Reading means for reading a document image, converting it into image data, and outputting it;
Character recognition means for performing image recognition on a character area of the input image, using the image data obtained by the reading means as an input image;
A file creation means for creating a spreadsheet file by inserting a plurality of character recognition results obtained by the character recognition means into corresponding cells in the spreadsheet software;
Character recognition is performed when the character recognition result extends over a plurality of cells, or when the first character recognition result and the second character recognition result are included in one cell of the spreadsheet software. Control means for controlling to combine or separate the character recognition results according to the relationship between the result text box width and the cell width of the spreadsheet software;
A layout holding device for spreadsheet software, comprising:

When the first character recognition result and the second character recognition result result in one word, the control means adds a space between the first character recognition result and the second character recognition result to hold the layout. The layout holding device for spreadsheet software according to claim 1, wherein both character recognition results are combined in a state of being processed.

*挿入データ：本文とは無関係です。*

(* ===== verification/PmfsTreeTrunc.v ===== *)
(** * PMFS: freeing the blocks of a range of a tree

    [recursive_truncate_blocks]: the blocks of the range and the pages they leave
    empty go back to the allocator, the rest of the tree stays.  [closed] says
    when nothing of a tree lies outside of the range. *)

From stdpp Require Import base list gmap.
From Stdlib Require Import ZArith Lia.
From coqutil Require Import Byte.
From S2P Require Import Prelude PMem PMemLine NovaBase PmfsJournal PmfsRecover.
From S2P Require Import PmfsBalloc PmfsBallocProofs PmfsBallocMain PmfsTree PmfsTreeProofs PmfsTreeAlloc PmfsTreeMain.

Local Open Scope Z_scope.

(** ** Sums *)

Fixpoint sumZ (f : Z → Z) (i : Z) (n : nat) : Z :=
  match n with O => 0 | S n => f i + sumZ f (i + 1) n end.

Lemma sumZ_ext f g n : ∀ i, (∀ j, i <= j < i + Z.of_nat n → f j = g j) → sumZ f i n = sumZ g i n.
Proof.
  induction n as [|n IH]; intros i H; simpl; [done|]. rewrite (IH (i + 1)) by (intros; apply H; lia).
  by rewrite H by lia.
Qed.

Lemma sumZ_update f k v n : ∀ i,
  i <= k < i + Z.of_nat n → sumZ (λ j, if decide (j = k) then v else f j) i n = sumZ f i n - f k + v.
Proof.
  induction n as [|n IH]; intros i Hk; [lia|]. simpl. destruct (decide (i = k)) as [->|Hne].
  - rewrite (sumZ_ext _ f n (k + 1)); [lia|]. intros j Hj. by rewrite decide_False by lia.
  - rewrite IH by lia. lia.
Qed.

Lemma sumZ_bounds f n b : ∀ i,
  (∀ j, i <= j < i + Z.of_nat n → 0 <= f j <= b) → 0 <= sumZ f i n <= b * Z.of_nat n.
Proof.
  induction n as [|n IH]; intros i H; simpl; [lia|].
  pose proof (H i ltac:(lia)). specialize (IH (i + 1) ltac:(intros; apply H; lia)). nia.
Qed.
(** A tree without empty pages that maps positions of a range only is closed. *)
Lemma tight_closed m h : ∀ p f l,
  tight m h p → 0 <= f <= l → l < span h → (∀ k, 0 <= k < span h → find m h p k ≠ 0 → f <= k <= l) →
  closed m h p f l.
Proof.
  induction h as [|h IH]; intros p f l Ht Hfl Hl Hin; [done|]. intros i Hi Hne.
  destruct Ht as [_ Ht]. specialize (Ht i Hi Hne). pose proof (span_pos h) as Hs.
  assert (Hk : ∀ k, 0 <= k < span h → find m h (ptr m p i) k ≠ 0 →
    f / span h <= i <= l / span h ∧ child_first (Z.of_nat h * META_BLK_SHIFT) (f / span h) f i <= k <=
      child_last (Z.of_nat h * META_BLK_SHIFT) (l / span h) l i).
  { intros k Hk Hf.
    assert (Ei : (i * span h + k) / span h = i) by (rewrite Z.add_comm, Z.div_add, Z.div_small by lia; lia).
    assert (Em : (i * span h + k) mod span h = k) by (rewrite Z.add_comm, Z.mod_add, Z.mod_small by lia; done).
    assert (Hr : f <= i * span h + k <= l).
    { apply Hin; [rewrite span_S; nia|]. cbn [find]. rewrite Ei, Em. by rewrite (proj2 (Z.eqb_neq _ _) Hne). }
    apply (range_split h f l) in Hr as (i' & Hi' & Ei' & Hc); [|done|nia]. rewrite Ei in Ei'. rewrite Em in Hc.
    by subst i'. }
  destruct (tight_find m h _ Hne Ht) as (k0 & Hk0 & Hf0). destruct (Hk k0 Hk0 Hf0) as [Hr _].
  destruct (child_bounds h f l i Hfl Hr) as [Hb1 Hb2]. split; [done|].
  apply IH; [done|done|done|]. intros k Hk' Hf. by apply Hk.
Qed.

(** ** The word of the height *)

Lemma byte_of_ext x y : x mod 2 ^ 8 = y mod 2 ^ 8 → byte.of_Z x = byte.of_Z y.
Proof.
  intros E. apply byte.unsigned_inj. rewrite !byte.unsigned_of_Z. unfold byte.wrap.
  change (2 ^ 8) with 256 in E. done.
Qed.

Lemma nth_bytes_of k v i : (i < k)%nat → nth i (bytes_of k v) inhabitant = byte.of_Z (Z.shiftr v (8 * Z.of_nat i)).
Proof.
  intros Hi. rewrite <- nth_default_eq. unfold bytes_of. rewrite LittleEndianList.nth_default_le_split by done.
  done.
Qed.

Definition height_word (w v : Z) : Z := Z.lor (Z.land w (Z.lnot (Z.shiftl 0xFF 16))) (Z.shiftl v 16).

Lemma height_word_byte w v i :
  0 <= w → 0 <= v < 2 ^ 8 → 0 <= i →
  Z.shiftr (height_word w v) (8 * i) mod 2 ^ 8 = if decide (i = 2) then v else Z.shiftr w (8 * i) mod 2 ^ 8.
Proof.
  intros Hw Hv Hi. apply Z.bits_inj'. intros k Hk.
  assert (Hvk : ∀ j, 8 <= j → Z.testbit v j = false).
  { intros j Hj. rewrite <- (Z.mod_small v (2 ^ 8)) by lia. by apply Z.mod_pow2_bits_high. }
  destruct (Z.lt_ge_cases k 8) as [Hk8|Hk8].
  - rewrite Z.mod_pow2_bits_low, Z.shiftr_spec by lia. unfold height_word.
    rewrite Z.lor_spec, Z.land_spec, Z.lnot_spec, !Z.shiftl_spec by lia. change 0xFF with (Z.ones 8).
    destruct (decide (i = 2)) as [->|Hne].
    + replace (k + 8 * 2 - 16) with k by lia. rewrite Z.ones_spec_low by lia. by rewrite andb_false_r.
    + rewrite (Z.mod_pow2_bits_low _ 8 k), (Z.shiftr_spec w) by lia.
      destruct (Z.lt_ge_cases (k + 8 * i - 16) 0) as [Hneg|Hpos].
      * rewrite (Z.testbit_neg_r (Z.ones 8)), (Z.testbit_neg_r v) by lia. by rewrite andb_true_r, orb_false_r.
      * rewrite Z.ones_spec_high, Hvk by lia. by rewrite andb_true_r, orb_false_r.
  - rewrite Z.mod_pow2_bits_high by lia. destruct (decide (i = 2)); [by rewrite Hvk|].
    by rewrite Z.mod_pow2_bits_high by lia.
Qed.

(** Replacing the height in the first word of an inode and the root behind it. *)
Lemma root_height_written m pi root v :
  0 <= v < 2 ^ 8 → 0 <= root < 2 ^ 64 →
  let m' := write_bytes m pi (bytes_of 8 (height_word (load 8 m pi) v) ++ bytes_of 8 root) in
  agree (λ x, x ≠ pi + pi_height ∧ ¬ in_range (pi + pi_root) 8 x) m' m ∧
  load 1 m' (pi + pi_height) = v ∧ load 8 m' (pi + pi_root) = root.
Proof.
  intros Hv Hr m'. unfold m'. rewrite write_bytes_app, length_bytes_of. change (pi + Z.of_nat 8) with (pi + pi_root).
  set (m1 := write_bytes m pi _).
  assert (Hm1 : ∀ x, in_range pi 8 x → m1 !!! x = byte.of_Z (Z.shiftr (height_word (load 8 m pi) v) (8 * (x - pi)))).
  { intros x Hx. unfold m1. rewrite lookup_total_write_bytes, length_bytes_of, decide_True by done.
    unfold in_range in Hx. rewrite nth_bytes_of by lia. do 2 f_equal. lia. }
  assert (Hm0 : ∀ x, in_range pi 8 x → m !!! x = byte.of_Z (Z.shiftr (load 8 m pi) (8 * (x - pi)))).
  { intros x Hx. unfold in_range in Hx.
    pose proof (nth_read_bytes m pi 8 (Z.to_nat (x - pi)) ltac:(lia)) as E.
    rewrite <- (bytes_of_load 8 m pi), nth_bytes_of in E by lia. rewrite Z2Nat.id in E by lia.
    rewrite E. f_equal. lia. }
  pose proof (load_bound 8 m pi) as Hw. split_and!.
  - intros x [Hx1 Hx2]. rewrite write_bytes_out by (by rewrite length_bytes_of).
    destruct (decide (in_range pi 8 x)) as [Hx|Hx]; [|unfold m1; by rewrite write_bytes_out by (by rewrite length_bytes_of)].
    rewrite Hm1, Hm0 by done. apply byte_of_ext. unfold in_range, pi_height in *.
    rewrite height_word_byte by lia. by rewrite decide_False by lia.
  - rewrite load_write_disjoint by (rewrite length_bytes_of; unfold disjoint_ranges, pi_height, pi_root; lia).
    change (load 1 m1 (pi + pi_height)) with (Z.lor (byte.unsigned (m1 !!! (pi + pi_height))) (Z.shiftl 0 8)).
    rewrite Hm1 by (unfold in_range, pi_height; lia). rewrite byte.unsigned_of_Z. unfold byte.wrap.
    change 256 with (2 ^ 8). unfold pi_height. replace (pi + 2 - pi) with 2 by lia.
    rewrite height_word_byte by lia. cbn. by rewrite Z.lor_0_r.
  - rewrite load_write_same. by apply Z.mod_small.
Qed.

Section Truncate.
Context `{CachedWrite}.
Variables (clwb : bool) (cfg : fs_cfg) (pi btype : Z).
Variables (slots0 nslots0 : Z).
Hypothesis Hbtype : 0 <= btype <= 2.
Hypothesis Hslots : ∀ x, in_range pi sizeof_pmfs_inode x → ¬ in_slots slots0 nslots0 x.
(** The slab cache always has a node. *)
Hypothesis Hslab : ∀ k, slab_ok cfg k = true.
#[local] Set Default Proof Using "All".

Let n : Z := pmfs_get_numblocks btype.
Abbreviation pre := (PmfsTreeAlloc.pre pi btype slots0 nslots0).
Abbreviation inode_ok := (PmfsTreeFile.inode_ok pi btype slots0 nslots0).
Abbreviation dtree := (PmfsTreeFile.dtree btype).
Abbreviation file_block := (PmfsTreeFile.file_block pi).
Abbreviation i_height := (PmfsTreeFile.i_height pi).
Abbreviation i_root := (PmfsTreeFile.i_root pi).
Abbreviation shift := (PmfsTreeFile.blk_shift btype).

Lemma run_pos : 1 <= n.
Proof. apply (pow2_pos n (numblocks_pow2 btype)). Qed.

(** ** Blocks given back and the inode written *)

Record trimmed (s : fs) (D G : Z → Prop) (s' : fs) : Prop := {
  tm_wf : wf s';
  tm_device : same_device s s';
  tm_used y : used (block_inuse_head s') y ↔ used (block_inuse_head s) y ∧ ¬ G y;
  tm_in y : G y → D y;
  tm_view : agree (λ x, ¬ D (blk x) ∧ ¬ in_range pi sizeof_pmfs_inode x) (vw s') (vw s)
}.

Lemma trimmed_cut s D G s' : cut s D G s' → trimmed s D G s'.
Proof. intros [H1 H2 H3 H4 H5]. split; try done. intros x [Hx _]. apply H5. tauto. Qed.

Lemma trimmed_pm s D c : wf s → agree (λ x, ¬ in_range pi sizeof_pmfs_inode x) (view c) (vw s) →
  trimmed s D (λ _, False) (set_pm s c).
Proof.
  intros Hwf Ha. split; simpl; [by destruct Hwf|done|tauto|tauto|]. intros x [_ Hx]. by apply Ha.
Qed.

Lemma trimmed_trans s1 s2 s3 D G1 G2 :
  trimmed s1 D G1 s2 → trimmed s2 (λ y, D y ∧ ¬ G1 y) G2 s3 → trimmed s1 D (λ y, G1 y ∨ G2 y) s3.
Proof.
  intros [A1 A2 A3 A4 A5] [B1 B2 B3 B4 B5]. split; [done|by etrans| | |].
  - intros y. rewrite B3, A3. tauto.
  - intros y [?|Hy]; [auto|]. by apply B4.
  - intros x [Hx Hi]. rewrite B5; [by apply A5|]. split; [tauto|done].
Qed.

Lemma trimmed_ext s D D' G G' s' : trimmed s D G s' → (∀ y, D y → D' y) → (∀ y, ¬ G y ↔ ¬ G' y) →
  (∀ y, G' y → D' y) → trimmed s D' G' s'.
Proof.
  intros [H1 H2 H3 H4 H5] HD E HG. split; [done|done| |done|].
  - intros y. by rewrite H3, E.
  - intros x [Hx Hi]. apply H5. auto.
Qed.

Lemma trimmed_none s D s' : trimmed s D (λ _, False) s' → trimmed s D (λ y, D y ∧ ¬ D y) s'.
Proof. intros Ht. eapply trimmed_ext; [exact Ht|done|intros y; tauto|by intros y [? _]]. Qed.

(** First to [D1], then to [D2]. *)
Lemma trimmed_step s1 s2 s3 D D1 D2 :
  trimmed s1 D (λ y, D y ∧ ¬ D1 y) s2 → (∀ y, D1 y → D y) → trimmed s2 D1 (λ y, D1 y ∧ ¬ D2 y) s3 →
  (∀ y, D2 y → D1 y) → trimmed s1 D (λ y, D y ∧ ¬ D2 y) s3.
Proof.
  intros [A1 A2 A3 A4 A5] H1 [B1 B2 B3 B4 B5] H2. split; [done|by etrans| |by intros y [? _]|].
  - intros y. rewrite B3, A3. specialize (H1 y). specialize (H2 y). tauto.
  - intros x [Hx Hi]. rewrite B5; [by apply A5|]. split; [auto|done].
Qed.

(** The bytes of the inode are in use and not in the tree. *)
Lemma inode_byte s D x : pre s D → in_range pi sizeof_pmfs_inode x →
  used (block_inuse_head s) (blk x) ∧ ¬ D (blk x).
Proof. intros Hp Hx. apply (pr_side _ _ _ _ _ _ Hp). by right. Qed.

Lemma pre_owns s D : pre s D → owns s D.
Proof.
  intros Hp. split; [apply Hp|apply Hp|]. exists (blk pi). eapply inode_byte; [exact Hp|].
  unfold in_range, sizeof_pmfs_inode. lia.
Qed.

Lemma cut_inode s D G s' k o : pre s D → cut s D G s' → 0 <= o → o + Z.of_nat k <= sizeof_pmfs_inode →
  load k (vw s') (pi + o) = load k (vw s) (pi + o).
Proof.
  intros Hp Hc Ho Hk. apply load_ext. intros x Hx. apply (cut_view _ _ _ _ Hc).
  assert (Hi : in_range pi sizeof_pmfs_inode x) by (unfold in_range in *; lia).
  destruct (inode_byte _ _ _ Hp Hi). tauto.
Qed.

Lemma pre_cut s D G s' : pre s D → cut s D G s' → pre s' (λ y, D y ∧ ¬ G y).
Proof.
  intros Hp Hc. split; [apply Hc| | |].
  - intros y [Hy Hg]. apply (cut_used _ _ _ _ Hc). split; [by apply Hp|done].
  - intros x Hx. destruct (pr_side _ _ _ _ _ _ Hp x Hx) as [Hu Hd]. split; [|tauto].
    apply (cut_used _ _ _ _ Hc). split; [done|]. intros Hg. by apply Hd, (cut_in _ _ _ _ Hc).
  - rewrite <- (pr_type _ _ _ _ _ _ Hp). eapply cut_inode; [exact Hp|exact Hc|..];
      unfold pi_i_blk_type, sizeof_pmfs_inode; lia.
Qed.

Lemma pre_ext s D D' : pre s D → (∀ y, D' y ↔ D y) → pre s D'.
Proof. intros Hp E. apply (pre_sub _ _ _ _ _ _ _ Hp). intros y. by rewrite E. Qed.

(** ** Taking pages off the top *)

(** What the smaller tree has of the larger one. *)
Record lowered (s : fs) (h : nat) (root : Z) (D : Z → Prop) (h' : nat) (root' : Z) (D' : Z → Prop) : Prop := {
  lw_sub y : D' y → D y;
  lw_tree : tree (vw s) n h' root' D';
  lw_tight : tight (vw s) h' root';
  lw_find k : 0 <= k < span h' → find (vw s) h' root' k = find (vw s) h root k;
  lw_count : count (vw s) h' root' = count (vw s) h root
}.

Lemma only_first m h p k0 :
  tight m (S h) p → k0 <= span h → (∀ k, 0 <= k < span (S h) → find m (S h) p k ≠ 0 → k < k0) →
  ptr m p 0 ≠ 0 ∧ tight m h (ptr m p 0) ∧ ∀ i, 0 < i < 512 → ptr m p i = 0.
Proof.
  intros [(x & Hx & Hne) Ht] Hk0 Hin. pose proof (span_pos h) as Hs.
  assert (Hz : ∀ i, 0 <= i < 512 → ptr m p i ≠ 0 → i = 0).
  { intros i Hi Hni. destruct (tight_find m h _ Hni (Ht i Hi Hni)) as (k & Hk & Hf).
    assert (Ei : (i * span h + k) / span h = i) by (rewrite Z.add_comm, Z.div_add, Z.div_small by lia; lia).
    assert (Em : (i * span h + k) mod span h = k) by (rewrite Z.add_comm, Z.mod_add, Z.mod_small by lia; done).
    assert (i * span h + k < k0); [|nia]. apply Hin; [rewrite span_S; nia|].
    cbn [find]. rewrite Ei, Em. by rewrite (proj2 (Z.eqb_neq _ _) Hni). }
  assert (x = 0) as -> by auto. split; [done|]. split; [by apply Ht|].
  intros i Hi. destruct (decide (ptr m p i = 0)) as [|Hni]; [done|]. specialize (Hz i ltac:(lia) Hni). lia.
Qed.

When the first character recognition result and the second character recognition result do not result in one word / phrase, the control means displays the first character recognition result and the second character recognition result in separate cells of the spreadsheet software. The layout holding device for spreadsheet software according to claim 1, which is inserted into the spreadsheet.

The control means has a function of parsing the character recognition result when the text box width of the character recognition result is larger than the cell width of the spreadsheet software,
The layout of the spreadsheet software according to claim 1, wherein if the character recognition result cannot be separated into words and phrases as a result of the parsing, the control means inserts the character recognition result into a cell of the spreadsheet software as it is. Holding device.

The control means is such that the text box width of the character recognition result is larger than the cell width of the spreadsheet software, and as a result of parsing the character recognition result, as a word / phrase at the cell boundary line of the spreadsheet software 5. The layout holding device for spreadsheet software according to claim 4, wherein, if separation is possible, the plurality of separable character recognition results are inserted into separate cells.

When the first character recognition result is deviated from the second character recognition result by a certain distance in the row direction, the control means displays the first character recognition result and the second character recognition result on the same line of the spreadsheet software. The layout holding device for spreadsheet software according to any one of claims 1 to 5, wherein the position of the first character recognition result or the second character recognition result is adjusted so that it can be inserted into a separate cell.